I’d love it if Andre engaged more with the dominance of women in rap since the ascendence of Cardi in 2018, but there can’t be much to argue with in terms of Andre’s presence in music based on these songs. Few of them are hits, but they’re better than hits: they’re collaborations where Andre remains stubbornly himself and usually inspires whoever he’s working with to the heights of his or her artistic capabilities. Andre raps about relationships, classism, rap as labor, partying, generational divides, regret, and just this year, about racial double-consciousness on the aforementioned “Scientists and Engineers.” These songs are typically the best rap songs of their respective years.

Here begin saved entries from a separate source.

(** X1. Every line of the wrapped text is at most one character longer than
    the budget, unless it is a single word of the input (which is never
    split) or the empty line put before an overlong first word. *)
Theorem wrap_line_length (t : pystr) (max_chars : Z) :
  Forall (line_within max_chars t) (lines_of (wrap t max_chars)).
Proof.
  destruct (split t) as [|w0 rest0] eqn:Esplit.
  - unfold wrap. rewrite wrap_lines_empty by exact Esplit.
    constructor; [right; right; reflexivity | constructor].
  - assert (Hlines : wrap_lines t max_chars
                     = List.map (join [SP]) (greedy max_chars [] (split t)))
      by (apply wrap_lines_greedy; rewrite Esplit; discriminate).
    pose proof (greedy_line_lengths max_chars (split t) []
                  (or_intror (Nat.le_0_l 1))) as Hlen.
    pose proof (greedy_lines_words max_chars (split t) [] (List.Forall_nil _)
                  (split_words t)) as Hwords.
    assert (Hall : Forall (fun l => line_within max_chars t l
                                    /\ Forall (fun c => c <> NL) l)
                          (wrap_lines t max_chars)).
    { rewrite Hlines. apply Forall_map.
      rewrite List.Forall_forall. intros l Hin.
      rewrite List.Forall_forall in Hlen, Hwords.
      specialize (Hlen l Hin). specialize (Hwords l Hin).
      split.
      - destruct Hlen as [Hle | Hone]; [left; exact Hle |].
        destruct l as [|w [|w' l']]; simpl in Hone; try lia.
        + right. right. reflexivity.
        + right. left. simpl.
          apply (greedy_lines_from max_chars (split t) [] [w]);
            [exact Hin | left; reflexivity].
      - clear - Hwords.
        induction Hwords as [|w l [_ Hw] _ IH]; [constructor |].
        destruct l as [|w' l'].
        + simpl. apply no_space_no_NL. exact Hw.
        + change (join [SP] (w :: w' :: l'))
            with (w ++ SP :: join [SP] (w' :: l')).
          apply Forall_app. split; [apply no_space_no_NL; exact Hw |].
          constructor; [discriminate | exact IH]. }
    unfold wrap.
    assert (Hne : first2 (wrap_lines t max_chars) <> []).
    { rewrite Hlines.
      pose proof (greedy_nonempty max_chars (split t) []) as Hg.
      destruct (greedy max_chars [] (split t)); [congruence | discriminate]. }
    assert (Htake : Forall (fun l => line_within max_chars t l
                                     /\ Forall (fun c => c <> NL) l)
                           (first2 (wrap_lines t max_chars)))
      by (apply Forall_take; exact Hall).
    rewrite lines_of_join; [| exact Hne |].
    + eapply Forall_impl; [exact Htake |]. intros l [Hl _]. exact Hl.
    + eapply Forall_impl; [exact Htake |]. intros l [_ Hl]. exact Hl.
Qed.

(** X2. The wrapper never alters, reorders or splits a word: the words of
    the input are the words of the wrapped text followed by the words of the
    lines cut off after the second one. *)
Theorem wrap_keeps_words (t : pystr) (max_chars : Z) :
  split t = split (wrap t max_chars)
            ++ concat (List.map split (drop 2 (wrap_lines t max_chars))).
Proof.
  rewrite split_wrap.
  destruct (split t) as [|w rest] eqn:Esplit.
  - rewrite wrap_lines_empty by exact Esplit. reflexivity.
  - rewrite wrap_lines_greedy by (rewrite Esplit; discriminate).
    pose proof (greedy_lines_words max_chars (split t) [] (List.Forall_nil _)
                  (split_words t)) as Hall.
    rewrite Esplit in *.
    assert (Hback : forall g, Forall (Forall is_word) g ->
                      concat (List.map split (List.map (join [SP]) g))
                      = concat g).
    { induction 1 as [|l g Hl _ IH]; [reflexivity |].
      simpl. rewrite split_join_space by exact Hl. rewrite IH. reflexivity. }
    rewrite skipn_map, Hback by (apply Forall_drop; exact Hall).
    unfold first2. rewrite <- concat_app, take_drop.
    symmetry. apply (greedy_concat max_chars (w :: rest) []).
Qed.

(** X3. The wrapped text is empty exactly when the input holds no word (it
    is empty or all spaces). *)
Theorem wrap_empty_iff (t : pystr) (max_chars : Z) :
  wrap t max_chars = [] <-> split t = [].
Proof.
  split.
  - intros Hw. pose proof (split_wrap t max_chars) as Hs.
    rewrite Hw in Hs. change (split []) with (@nil pystr) in Hs.
    destruct (split t) as [|w rest] eqn:Esplit; [reflexivity |].
    exfalso.
    simpl in Hs. unfold first2 in Hs.
    destruct (fits max_chars [] w) eqn:Hfit.
    + destruct (greedy_take max_chars rest [w] 1) as (kept & Hc & _).
      simpl app in Hc. rewrite Hc in Hs. discriminate.
    + destruct (greedy_take max_chars rest [w] 0) as (kept & Hc & _).
      change (take 2 ([] :: greedy max_chars [w] rest))
        with ([] :: take 1 (greedy max_chars [w] rest)) in Hs.
      simpl concat in Hs. rewrite Hc in Hs. discriminate.
  - intros Hs. unfold wrap. rewrite wrap_lines_empty by exact Hs. reflexivity.
Qed.

(** X4. Wrapping is idempotent: wrapping the wrapped text again under the
    same budget changes nothing. *)
Theorem wrap_idempotent (t : pystr) (max_chars : Z) :
  wrap (wrap t max_chars) max_chars = wrap t max_chars.
Proof.
  rewrite (wrap_greedy_wrap (wrap t max_chars)). unfold greedy_wrap.
  rewrite split_wrap.
  destruct (greedy_take max_chars (split t) [] 1) as (kept & Hc & Hg & _).
  unfold first2 at 2. rewrite Hc. simpl app. rewrite Hg.
  rewrite wrap_greedy_wrap. unfold greedy_wrap, first2.
  f_equal.
  destruct (greedy max_chars [] (split t)) as [|a [|b l]]; reflexivity.
Qed.

(** ** The metadata formatters, further *)



(** ** Colour variants, further *)

Lemma variant_direction_all c :
  channel_in_range c -> variant_direction_ok c = true.
Proof.
  intros Hc. apply (range_covers variant_direction_ok 256).
  - vm_compute. reflexivity.
  - unfold channel_in_range in Hc. lia.
Qed.

(** X6. For a channel in [0, 255] the darker tint never raises it and the
    brighter tint never lowers it; the brighter tint leaves it unchanged
    exactly when it is below 20 or already 255, the darker tint exactly when
    it is 0. *)
Theorem variant_direction (c : Z) :
  channel_in_range c ->
  exists hi lo,
    brighter_channel c = Ok hi /\ darker_channel c = Ok lo
    /\ lo <= c <= hi
    /\ (hi = c <-> c < 20 \/ c = 255)
    /\ (lo = c <-> c = 0).
Proof.
  intros Hc. pose proof (variant_direction_all c Hc) as Hok.
  unfold variant_direction_ok in Hok.
  destruct (brighter_channel c) as [hi |]; [| discriminate].
  destruct (darker_channel c) as [lo |]; [| discriminate].
  exists hi, lo.
  repeat (apply andb_true_iff in Hok as [Hok ?]).
  apply Z.leb_le in Hok.
  repeat match goal with
         | E : (_ <=? _) = true |- _ => apply Z.leb_le in E
         | E : Bool.eqb _ _ = true |- _ => apply Bool.eqb_prop in E
         end.
  split; [reflexivity | split; [reflexivity | split; [lia |]]].
  split.
  - destruct (Z.eqb_spec hi c); destruct (Z.ltb_spec c 20);
      destruct (Z.eqb_spec c 255); simpl in *; try discriminate;
      split; intros; lia.
  - destruct (Z.eqb_spec lo c); destruct (Z.eqb_spec c 0);
      simpl in *; try discriminate; split; intros; lia.
Qed.

Lemma variant_direction_witness :
  exists hi lo,
    brighter_channel 220 = Ok hi /\ darker_channel 220 = Ok lo
    /\ lo <= 220 <= hi
    /\ (hi = 220 <-> 220 < 20 \/ 220 = 255)
    /\ (lo = 220 <-> 220 = 0).
Proof. apply (variant_direction 220). unfold channel_in_range. lia. Defined.

(** ** The thumbnail factory, further *)



Lemma cache_ok_initial m : cache_ok m initial_state.
Proof.
  split; [apply initial_state_wf |].
  intros k1 k2 r Hr. cbn in Hr. rewrite lookup_empty in Hr. discriminate.
Qed.

Lemma cache_grows_refl st : cache_grows st st.
Proof. intros k r Hr. exact Hr. Qed.

Lemma preserves_refl st : preserves st st.
Proof. split; [lia | reflexivity]. Qed.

So when Andre titles his first track on New Blue Sun “I Swear, I wanted to make a ‘Rap’ Album but this is Literally the Way the Wind Blew Me This Time,” he’s definitely protesting too much. About 10 years ago, Asa first showed me how he was making his “Andre 3000 Guest Verses” playlist and we talked about the brilliance of Good kid, m.A.A.d city. He told me to get on Spotify, this new streaming service so we could share more playlists with each other. The social aspect of Spotify hasn’t really panned out, and Kendrick’s last album was, um, bad, but we’re not going to all start listening to ambient music just because Andre tells us to. As I just mentioned: there’s a lot of great rap being made by women right now, even if it’s often not in album form but in singles by Sexyy Red, Megan Thee Stallion, Glorilla, Ice Spice, and Latto. Doja Cat is extremely popular and extremely good. There’s also a lot of great rap being made by people outside the mainstream like billy woods, Danny Brown, and JPEGMAFIA. And there’s a lot of great rapping going on in Spanish, even if Bad Bunny should take a year or two off.
I encourage Andre to continue to wear his seersucker shirt in his mansion and play his flute and continue to be the unique, wonderful artist he’s been since 1992. I’ll keep listening to him rap and probably not listen to him play the flute.